Friend and former co-worker, Janice McRorie, RN, MS, a faculty member at the Presbyterian Hospital School of Nursing and chair of the North Carolina Board of Nursing, was so impressed with Nishioka's accomplishments that she added an attachment to her nomination letter.

"I felt that the few lines on the brochure did not allow me to adequately describe what she has done," she said.

At just 19, Nishioka graduated from the Jewish Hospital School of Nursing in Cincinnati in 1969. She worked in Pediatrics at the General Hospital (now University Hospital) and then became a charge nurse at Cincinnati Children's Hospital. She was promoted to assistant head nurse and finally head nurse where she was head of orienting new nurses.

However, Nishioka's true dream was to teach nursing, so she decided to return to school to get her BSN from UC and afterwards received a vocational teaching position with the Cincinnati Public School of Practical Nursing. Once her daughters were in school, Nishioka went back to UC to get her MSN. She was extremely proud to be one of few students to complete her degree in only four quarters.

Upon obtaining her MSN, Nishioka was hired by her mentor, Marie Spruck, to teach at UC, one of her greatest aspirations, where she stayed until moving to North Carolina.

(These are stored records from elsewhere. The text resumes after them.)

(* ===== verification/HttpProviders.v ===== *)
(** * HTTP provider adapters

    providers/http.rs and providers/near.rs: the plain OpenAI-compatible adapter,
    and the Tinfoil and NEAR adapters, which capture the TLS identity of the
    evidence endpoint and send a prompt only over a connection pinned to it. *)

From Stdlib Require Import Ascii String ZArith Lia.
From stdpp Require Import base gmap strings list numbers fin_maps relations.
From S2P Require Import Prelude RustStr Errors Collections Canonical Bindings EvidenceDocuments TinfoilVerifier Redpill.
From S2P Require Import Registry ProviderRequest Compatibility ChatStream Effects ClientVerify HttpTransport HttpStream.

Open Scope string_scope.

(** ** Routes and URLs *)

Definition ensure_route_provider (route : RouteDefinition) (provider : string) : ProviderResult unit :=
  if rd_provider route =?= provider then Ok tt
  else Err (Adapter "route {} belongs to provider {}, not {}").

Definition require_https_url (url : string) : ProviderResult unit :=
  if starts_with "https://" url then Ok tt
  else Err (Compatibility "route {route_id} {field} must use https for live Tinfoil").

Definition ensure_tinfoil_route (route : RouteDefinition) (provider : string) : ProviderResult unit :=
  _ ← ensure_route_provider route provider;
  bail (Compatibility "route {} uses evidence family {}, not tinfoil_hw_verified_tls")
    when negb (rd_evidence_family route =?= "tinfoil_hw_verified_tls");
  _ ← require_https_url (rd_api_base_url route);
  _ ← require_https_url (rd_evidence_endpoint route);
  Ok tt.

(** The loopback exception is compiled into the crate's own tests only. *)
Definition https_or_test_loopback (url : string) : bool := starts_with "https://" url.

Definition ensure_near_route (route : RouteDefinition) (provider : string) : ProviderResult unit :=
  bail (Adapter "route {} belongs to provider {}, not {}") when negb (rd_provider route =?= provider);
  bail (Compatibility "route {} is not a NEAR hardware-verified TLS route")
    when negb (rd_evidence_family route =?= "near_hw_verified_tls");
  bail (Compatibility "route {} {field} must use https") when negb (https_or_test_loopback (rd_api_base_url route));
  bail (Compatibility "route {} {field} must use https") when negb (https_or_test_loopback (rd_evidence_endpoint route));
  Ok tt.

(** [s.trim_end_matches('/')]. *)
Fixpoint trim_end_slashes (s : string) : string :=
  match s with
  | "" => ""
  | String c s => match trim_end_slashes s with
                  | "" => if c =?= "/"%char then "" else String c ""
                  | t => String c t
                  end
  end.

Definition chat_completions_url (api_base_url : string) : ProviderResult string :=
  bail (Compatibility "route api_base_url is empty") when is_empty (trim api_base_url);
  Ok (trim_end_slashes api_base_url +:+ "/chat/completions").
Definition embeddings_url (api_base_url : string) : ProviderResult string :=
  bail (Compatibility "route api_base_url is empty") when is_empty (trim api_base_url);
  Ok (trim_end_slashes api_base_url +:+ "/embeddings").

Definition validate_nonce (nonce : string) : ProviderResult unit :=
  if (String.length nonce =? 64)%nat && all_bytes is_ascii_hexdigit nonce then Ok tt
  else Err (Adapter "NEAR evidence nonce must be exactly 32 bytes of hex").

(** [body["stream"] = true]; indexing anything but an object or null panics. *)
Definition with_stream_flag (body : Value) : ProviderResult Value :=
  match body with
  | VObject fields => Ok (VObject (insert_member "stream" (VBool true) fields))
  | VNull => Ok (VObject [("stream", VBool true)])
  | _ => Err (Adapter "panic: cannot access key in JSON value")
  end.

(** ** State *)

(** [OpenAiHttpProvider] without its routes, which only the trait's [routes] reads. *)
Record HttpProviderConfig := { op_provider_id : string; op_api_key : option string; op_client : HttpClient }.

(** The evidence client of an attested transport, and the client of a plain one. *)
Definition evidence_client : HttpClient := {| hc_pin := None; hc_tls_info := true |}.
Definition plain_client : HttpClient := {| hc_pin := None; hc_tls_info := false |}.

(** The captured identities, the pinned clients and the network. *)
Record HttpAdapter := {
  ha_tls_state : EvidenceStateStore LiveTlsPeer;
  ha_pinned_clients : PinnedSpkiClientCache;
  ha_net : Net;
}.
Definition new_adapter (net : Net) : HttpAdapter := {|
  ha_tls_state := store_new; ha_pinned_clients := {| px_clients := ∅; px_sequence := 0 |}; ha_net := net |}.

Definition on_net {E A} (m : eff Net E A) : eff HttpAdapter E A := λ s,
  let '(r, net) := m (ha_net s) in
  (r, {| ha_tls_state := ha_tls_state s; ha_pinned_clients := ha_pinned_clients s; ha_net := net |}).
Definition remember_peer (route_id digest : string) (peer : LiveTlsPeer) {E} : eff HttpAdapter E unit := λ s,
  (Ok tt, {| ha_tls_state := store_insert route_id digest peer (ha_tls_state s);
             ha_pinned_clients := ha_pinned_clients s; ha_net := ha_net s |}).

Section Providers.
Context {prim : Primitives} {x509 : CertificateReader} {platform : PlatformVerifier} {crypto : RequestCrypto}.
(** The outcome of the HTTP client builder, and the JSON forms of responses. *)
Context (built : ProviderResult unit) {Chat Emb : Type}.
Context (chat_from_slice : string → option Chat) (embeddings_from_slice : string → option Emb).
Context (response_from_slice : string → option SdkEncryptedChatResponseEnvelope).

Definition get_pinned_client (expected_spki_sha256 : string) : eff HttpAdapter ProviderError HttpClient := λ s,
  let '(r, pins) := pinned_client built expected_spki_sha256 (ha_pinned_clients s) in
  (r, {| ha_tls_state := ha_tls_state s; ha_pinned_clients := pins; ha_net := ha_net s |}).
Definition lookup_peer (route : RouteDefinition) (request : ProviderChatRequest)
    : eff HttpAdapter ProviderError LiveTlsPeer := λ s, (lookup_for_request route request (ha_tls_state s), s).

(** ** The OpenAI-compatible adapter *)

Section OpenAi.
Context (config : HttpProviderConfig).

Definition http_get (url : string) (query : list (string * string)) : HttpRequest := {|
  hr_method := "GET"; hr_url := url; hr_query := query; hr_body := None; hr_bearer := op_api_key config |}.
Definition http_post (url : string) (body : Value) : HttpRequest := {|
  hr_method := "POST"; hr_url := url; hr_query := []; hr_body := Some body; hr_bearer := op_api_key config |}.

Definition fetch_evidence_bytes_with_query (route : RouteDefinition) (query : list (string * string))
    : eff Net ProviderError string :=
  _ ← pure_result (ensure_route_provider route (op_provider_id config));
  response ← map_eff_err (λ _, Http "{error}") (send (op_client config) (http_get (rd_evidence_endpoint route) query));
  pure_result (checked_response_bytes response).

Definition post_chat (route : RouteDefinition) (request : ProviderChatRequest) (client : HttpClient)
    : eff Net ProviderError (string * option LiveTlsPeer) :=
  _ ← pure_result (ensure_route_provider route (op_provider_id config));
  _ ← pure_result match pq_confidentiality request with
      | FixtureEncrypted => Err (Adapter "fixture-encrypted requests cannot be sent through live HTTP providers")
      | AdapterManagedEncrypted =>
          Err (Adapter "adapter-managed encrypted requests require a provider-specific live adapter")
      | Plaintext | SdkEncrypted => Ok tt
      end;
  url ← pure_result (chat_completions_url (rd_api_base_url route));
  response ← map_eff_err (map_send_error (rd_route_id route)) (send client (http_post url (pq_body request)));
  pure_result (capture_response response).

Definition post_embeddings (route : RouteDefinition) (request : ProviderChatRequest) (client : HttpClient)
    : eff Net ProviderError (string * option LiveTlsPeer) :=
  _ ← pure_result (ensure_route_provider route (op_provider_id config));
  _ ← pure_result match pq_confidentiality request with
      | FixtureEncrypted | AdapterManagedEncrypted =>
          Err (Adapter "encrypted embeddings require a provider-specific live adapter")
      | Plaintext | SdkEncrypted => Ok tt
      end;
  url ← pure_result (embeddings_url (rd_api_base_url route));
  response ← map_eff_err (map_send_error (rd_route_id route)) (send client (http_post url (pq_body request)));
  pure_result (capture_response response).

Definition open_chat_stream (route : RouteDefinition) (request : ProviderChatRequest) (client : HttpClient)
    : eff Net ProviderError (HttpResponse * option LiveTlsPeer) :=
  _ ← pure_result (ensure_route_provider route (op_provider_id config));
  _ ← pure_result (bail (Adapter "streaming requires a plaintext provider channel")
                     when negb (pq_confidentiality request =?= Plaintext); Ok tt);
  body ← pure_result (with_stream_flag (pq_body request));
  url ← pure_result (chat_completions_url (rd_api_base_url route));
  response ← map_eff_err (map_send_error (rd_route_id route)) (send client (http_post url body));
  tls_peer ← pure_result (response_tls_peer response);
  _ ← pure_result (bail (HttpStatus (hp_status response) "chat completions streaming request was rejected")
                     when negb (is_success (hp_status response)); Ok tt);
  mret (response, tls_peer).

Definition opened_stream (response : HttpResponse) : SseState :=
  {| sx_bytes := hp_chunks response; sx_buffer := "" |}.

Definition decoded {A} (from_slice : string → option A) (request : ProviderChatRequest) (route : RouteDefinition)
    (body : string) : ProviderResult A :=
  body ← decrypt_sdk_response_body response_from_slice request route body;
  ok_or (from_slice body) (JsonError "{error}").

Definition openai_chat (route : RouteDefinition) (request : ProviderChatRequest) : eff Net ProviderError Chat :=
  '(body, _) ← post_chat route request (op_client config);
  pure_result (decoded chat_from_slice request route body).
Definition openai_chat_stream (route : RouteDefinition) (request : ProviderChatRequest)
    : eff Net ProviderError SseState :=
  '(response, _) ← open_chat_stream route request (op_client config);
  mret (opened_stream response).
Definition openai_embeddings (route : RouteDefinition) (request : ProviderChatRequest) : eff Net ProviderError Emb :=
  '(body, _) ← post_embeddings route request (op_client config);
  pure_result (decoded embeddings_from_slice request route body).

(** ** The Tinfoil adapter *)

Context (capture_to_vec : TinfoilLiveCaptureEvidence → option string).

Definition tinfoil_capture (route : RouteDefinition) (request : EvidenceRequest) (peer : LiveTlsPeer) (body : string)
    : TinfoilLiveCaptureEvidence := {|
  tl_schema := TINFOIL_LIVE_SCHEMA; tl_provider := rd_provider route; tl_route_id := rd_route_id route;
  tl_evidence_family := rd_evidence_family route; tl_requested_model := er_requested_model request;
  tl_policy_digest := er_policy_digest request; tl_nonce := er_nonce request;
  tl_evidence_endpoint := rd_evidence_endpoint route; tl_live_tls_spki_sha256 := lp_spki_sha256 peer;
  tl_live_tls_leaf_certificate_der_base64 := standard_encode (lp_leaf_certificate_der peer);
  tl_raw_attestation_body_base64 := standard_encode body |}.

Definition tinfoil_fetch_evidence (route : RouteDefinition) (request : EvidenceRequest)
    : eff HttpAdapter ProviderError string :=
  _ ← pure_result (ensure_tinfoil_route route (op_provider_id config));
  response ← map_eff_err (λ _, Http "{error}")
               (on_net (send evidence_client (http_get (rd_evidence_endpoint route) [])));
  tls_peer ← pure_result (require_tls_peer response);
  body ← pure_result (checked_response_bytes response);
  serialized ← pure_result (ok_or (capture_to_vec (tinfoil_capture route request tls_peer body)) (JsonError "{error}"));
  _ ← remember_peer (rd_route_id route) (sha256_digest serialized) tls_peer;
  mret serialized.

As a clinical instructor for a pediatrics course at the University of North Carolina at Charlotte (UNCC), she became notorious for using costumes and characters to supplement her teaching. Some of the characters included "the nurse from hell," used to demonstrate bad characteristics in a nurse; and a child, used to emphasize to her students the differences between treating children and adults. Even after leaving UNCC, Nishioka continued doing clinical groups in the evenings or on weekends.

Some of Nishioka's other achievements include being named one of "The Great 100" nurses in North Carolina for 2000, having published several articles as well as reviewing articles for nursing journals, and remaining active in her community through volunteering for programs her children were involved with. She is active in local, state, and national chapters of NAPNAP, the Society of Pediatric Nurses and was a Board Member of Sigma Theta Tau.

"Elaine is well respected in the community in Charlotte by parents, physicians, colleagues and students," said McRorie.